**What is being asked:**
Everything in the listing below needs to be returned word for word.

**Exercise material:**
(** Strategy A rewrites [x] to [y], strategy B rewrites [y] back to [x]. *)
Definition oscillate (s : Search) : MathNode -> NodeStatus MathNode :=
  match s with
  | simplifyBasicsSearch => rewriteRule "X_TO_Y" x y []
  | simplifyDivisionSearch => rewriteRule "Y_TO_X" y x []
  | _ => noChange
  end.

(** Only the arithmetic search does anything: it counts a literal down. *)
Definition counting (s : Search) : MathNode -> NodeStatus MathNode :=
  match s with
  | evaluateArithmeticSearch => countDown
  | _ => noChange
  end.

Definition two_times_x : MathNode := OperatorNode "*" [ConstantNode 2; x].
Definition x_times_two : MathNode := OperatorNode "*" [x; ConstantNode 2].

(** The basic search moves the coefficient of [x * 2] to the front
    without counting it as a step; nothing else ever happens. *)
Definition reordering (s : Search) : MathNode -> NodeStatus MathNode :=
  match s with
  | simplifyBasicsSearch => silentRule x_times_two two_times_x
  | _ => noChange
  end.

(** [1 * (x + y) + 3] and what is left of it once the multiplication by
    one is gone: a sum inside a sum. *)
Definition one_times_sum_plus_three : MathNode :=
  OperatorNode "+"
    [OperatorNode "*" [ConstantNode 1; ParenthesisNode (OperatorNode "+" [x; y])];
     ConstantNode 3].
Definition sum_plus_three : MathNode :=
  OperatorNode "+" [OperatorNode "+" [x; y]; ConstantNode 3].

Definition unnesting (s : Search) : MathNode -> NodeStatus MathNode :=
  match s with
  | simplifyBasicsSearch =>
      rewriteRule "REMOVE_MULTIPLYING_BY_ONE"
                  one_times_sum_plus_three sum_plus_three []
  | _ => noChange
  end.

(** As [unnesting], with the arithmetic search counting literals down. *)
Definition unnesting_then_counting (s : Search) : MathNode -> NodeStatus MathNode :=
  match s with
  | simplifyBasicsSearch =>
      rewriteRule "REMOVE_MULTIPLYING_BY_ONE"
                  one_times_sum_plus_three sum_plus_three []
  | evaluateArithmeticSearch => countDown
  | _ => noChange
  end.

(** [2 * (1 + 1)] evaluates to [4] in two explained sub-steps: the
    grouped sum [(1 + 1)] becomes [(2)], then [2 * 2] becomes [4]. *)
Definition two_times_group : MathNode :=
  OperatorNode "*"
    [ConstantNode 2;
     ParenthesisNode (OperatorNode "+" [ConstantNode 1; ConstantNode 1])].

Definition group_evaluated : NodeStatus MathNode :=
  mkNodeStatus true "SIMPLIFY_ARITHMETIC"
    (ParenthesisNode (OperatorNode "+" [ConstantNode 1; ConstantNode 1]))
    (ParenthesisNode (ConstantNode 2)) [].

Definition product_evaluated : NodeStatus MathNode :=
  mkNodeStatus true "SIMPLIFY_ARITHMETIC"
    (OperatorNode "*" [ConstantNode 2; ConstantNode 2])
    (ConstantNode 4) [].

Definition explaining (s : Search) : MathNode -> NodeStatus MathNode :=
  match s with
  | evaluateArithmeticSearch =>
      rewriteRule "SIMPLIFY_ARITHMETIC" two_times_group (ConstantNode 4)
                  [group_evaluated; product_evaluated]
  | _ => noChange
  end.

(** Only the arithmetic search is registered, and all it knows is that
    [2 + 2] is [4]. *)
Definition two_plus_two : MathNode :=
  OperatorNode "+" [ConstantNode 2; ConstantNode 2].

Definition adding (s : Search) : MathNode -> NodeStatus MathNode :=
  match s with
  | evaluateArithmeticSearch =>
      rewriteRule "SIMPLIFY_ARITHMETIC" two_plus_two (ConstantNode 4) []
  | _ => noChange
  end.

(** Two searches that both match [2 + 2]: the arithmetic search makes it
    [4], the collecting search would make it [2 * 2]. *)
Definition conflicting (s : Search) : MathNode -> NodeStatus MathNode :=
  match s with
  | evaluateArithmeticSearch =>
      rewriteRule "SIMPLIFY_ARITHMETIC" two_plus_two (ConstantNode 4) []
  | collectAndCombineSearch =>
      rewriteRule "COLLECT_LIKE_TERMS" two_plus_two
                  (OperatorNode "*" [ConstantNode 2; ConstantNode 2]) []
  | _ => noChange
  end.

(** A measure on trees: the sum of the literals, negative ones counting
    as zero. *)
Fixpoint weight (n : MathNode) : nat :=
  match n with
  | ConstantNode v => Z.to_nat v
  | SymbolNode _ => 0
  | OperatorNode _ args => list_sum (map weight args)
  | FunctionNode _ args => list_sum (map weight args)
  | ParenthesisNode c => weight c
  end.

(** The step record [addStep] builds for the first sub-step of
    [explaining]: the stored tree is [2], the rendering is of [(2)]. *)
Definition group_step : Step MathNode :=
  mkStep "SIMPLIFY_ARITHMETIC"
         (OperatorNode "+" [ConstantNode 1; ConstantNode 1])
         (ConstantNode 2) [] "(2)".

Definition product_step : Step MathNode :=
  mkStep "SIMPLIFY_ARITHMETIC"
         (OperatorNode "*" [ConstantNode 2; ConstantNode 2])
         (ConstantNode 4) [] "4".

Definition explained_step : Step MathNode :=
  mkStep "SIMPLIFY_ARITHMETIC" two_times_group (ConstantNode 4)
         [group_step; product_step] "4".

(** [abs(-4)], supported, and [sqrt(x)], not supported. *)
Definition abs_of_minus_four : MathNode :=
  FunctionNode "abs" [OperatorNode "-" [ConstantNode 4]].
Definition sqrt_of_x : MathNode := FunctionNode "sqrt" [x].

**Task answer:**
(** Strategy A rewrites [x] to [y], strategy B rewrites [y] back to [x]. *)
Definition oscillate (s : Search) : MathNode -> NodeStatus MathNode :=
  match s with
  | simplifyBasicsSearch => rewriteRule "X_TO_Y" x y []
  | simplifyDivisionSearch => rewriteRule "Y_TO_X" y x []
  | _ => noChange
  end.

(** Only the arithmetic search does anything: it counts a literal down. *)
Definition counting (s : Search) : MathNode -> NodeStatus MathNode :=
  match s with
  | evaluateArithmeticSearch => countDown
  | _ => noChange
  end.

Definition two_times_x : MathNode := OperatorNode "*" [ConstantNode 2; x].
Definition x_times_two : MathNode := OperatorNode "*" [x; ConstantNode 2].

(** The basic search moves the coefficient of [x * 2] to the front
    without counting it as a step; nothing else ever happens. *)
Definition reordering (s : Search) : MathNode -> NodeStatus MathNode :=
  match s with
  | simplifyBasicsSearch => silentRule x_times_two two_times_x
  | _ => noChange
  end.

(** [1 * (x + y) + 3] and what is left of it once the multiplication by
    one is gone: a sum inside a sum. *)
Definition one_times_sum_plus_three : MathNode :=
  OperatorNode "+"
    [OperatorNode "*" [ConstantNode 1; ParenthesisNode (OperatorNode "+" [x; y])];
     ConstantNode 3].
Definition sum_plus_three : MathNode :=
  OperatorNode "+" [OperatorNode "+" [x; y]; ConstantNode 3].

Definition unnesting (s : Search) : MathNode -> NodeStatus MathNode :=
  match s with
  | simplifyBasicsSearch =>
      rewriteRule "REMOVE_MULTIPLYING_BY_ONE"
                  one_times_sum_plus_three sum_plus_three []
  | _ => noChange
  end.

(** As [unnesting], with the arithmetic search counting literals down. *)
Definition unnesting_then_counting (s : Search) : MathNode -> NodeStatus MathNode :=
  match s with
  | simplifyBasicsSearch =>
      rewriteRule "REMOVE_MULTIPLYING_BY_ONE"
                  one_times_sum_plus_three sum_plus_three []
  | evaluateArithmeticSearch => countDown
  | _ => noChange
  end.

(** [2 * (1 + 1)] evaluates to [4] in two explained sub-steps: the
    grouped sum [(1 + 1)] becomes [(2)], then [2 * 2] becomes [4]. *)
Definition two_times_group : MathNode :=
  OperatorNode "*"
    [ConstantNode 2;
     ParenthesisNode (OperatorNode "+" [ConstantNode 1; ConstantNode 1])].

Definition group_evaluated : NodeStatus MathNode :=
  mkNodeStatus true "SIMPLIFY_ARITHMETIC"
    (ParenthesisNode (OperatorNode "+" [ConstantNode 1; ConstantNode 1]))
    (ParenthesisNode (ConstantNode 2)) [].

Definition product_evaluated : NodeStatus MathNode :=
  mkNodeStatus true "SIMPLIFY_ARITHMETIC"
    (OperatorNode "*" [ConstantNode 2; ConstantNode 2])
    (ConstantNode 4) [].

Definition explaining (s : Search) : MathNode -> NodeStatus MathNode :=
  match s with
  | evaluateArithmeticSearch =>
      rewriteRule "SIMPLIFY_ARITHMETIC" two_times_group (ConstantNode 4)
                  [group_evaluated; product_evaluated]
  | _ => noChange
  end.

(** Only the arithmetic search is registered, and all it knows is that
    [2 + 2] is [4]. *)
Definition two_plus_two : MathNode :=
  OperatorNode "+" [ConstantNode 2; ConstantNode 2].

Definition adding (s : Search) : MathNode -> NodeStatus MathNode :=
  match s with
  | evaluateArithmeticSearch =>
      rewriteRule "SIMPLIFY_ARITHMETIC" two_plus_two (ConstantNode 4) []
  | _ => noChange
  end.

(** Two searches that both match [2 + 2]: the arithmetic search makes it
    [4], the collecting search would make it [2 * 2]. *)
Definition conflicting (s : Search) : MathNode -> NodeStatus MathNode :=
  match s with
  | evaluateArithmeticSearch =>
      rewriteRule "SIMPLIFY_ARITHMETIC" two_plus_two (ConstantNode 4) []
  | collectAndCombineSearch =>
      rewriteRule "COLLECT_LIKE_TERMS" two_plus_two
                  (OperatorNode "*" [ConstantNode 2; ConstantNode 2]) []
  | _ => noChange
  end.

(** A measure on trees: the sum of the literals, negative ones counting
    as zero. *)
Fixpoint weight (n : MathNode) : nat :=
  match n with
  | ConstantNode v => Z.to_nat v
  | SymbolNode _ => 0
  | OperatorNode _ args => list_sum (map weight args)
  | FunctionNode _ args => list_sum (map weight args)
  | ParenthesisNode c => weight c
  end.

(** The step record [addStep] builds for the first sub-step of
    [explaining]: the stored tree is [2], the rendering is of [(2)]. *)
Definition group_step : Step MathNode :=
  mkStep "SIMPLIFY_ARITHMETIC"
         (OperatorNode "+" [ConstantNode 1; ConstantNode 1])
         (ConstantNode 2) [] "(2)".

Definition product_step : Step MathNode :=
  mkStep "SIMPLIFY_ARITHMETIC"
         (OperatorNode "*" [ConstantNode 2; ConstantNode 2])
         (ConstantNode 4) [] "4".

Definition explained_step : Step MathNode :=
  mkStep "SIMPLIFY_ARITHMETIC" two_times_group (ConstantNode 4)
         [group_step; product_step] "4".

(** [abs(-4)], supported, and [sqrt(x)], not supported. *)
Definition abs_of_minus_four : MathNode :=
  FunctionNode "abs" [OperatorNode "-" [ConstantNode 4]].
Definition sqrt_of_x : MathNode := FunctionNode "sqrt" [x].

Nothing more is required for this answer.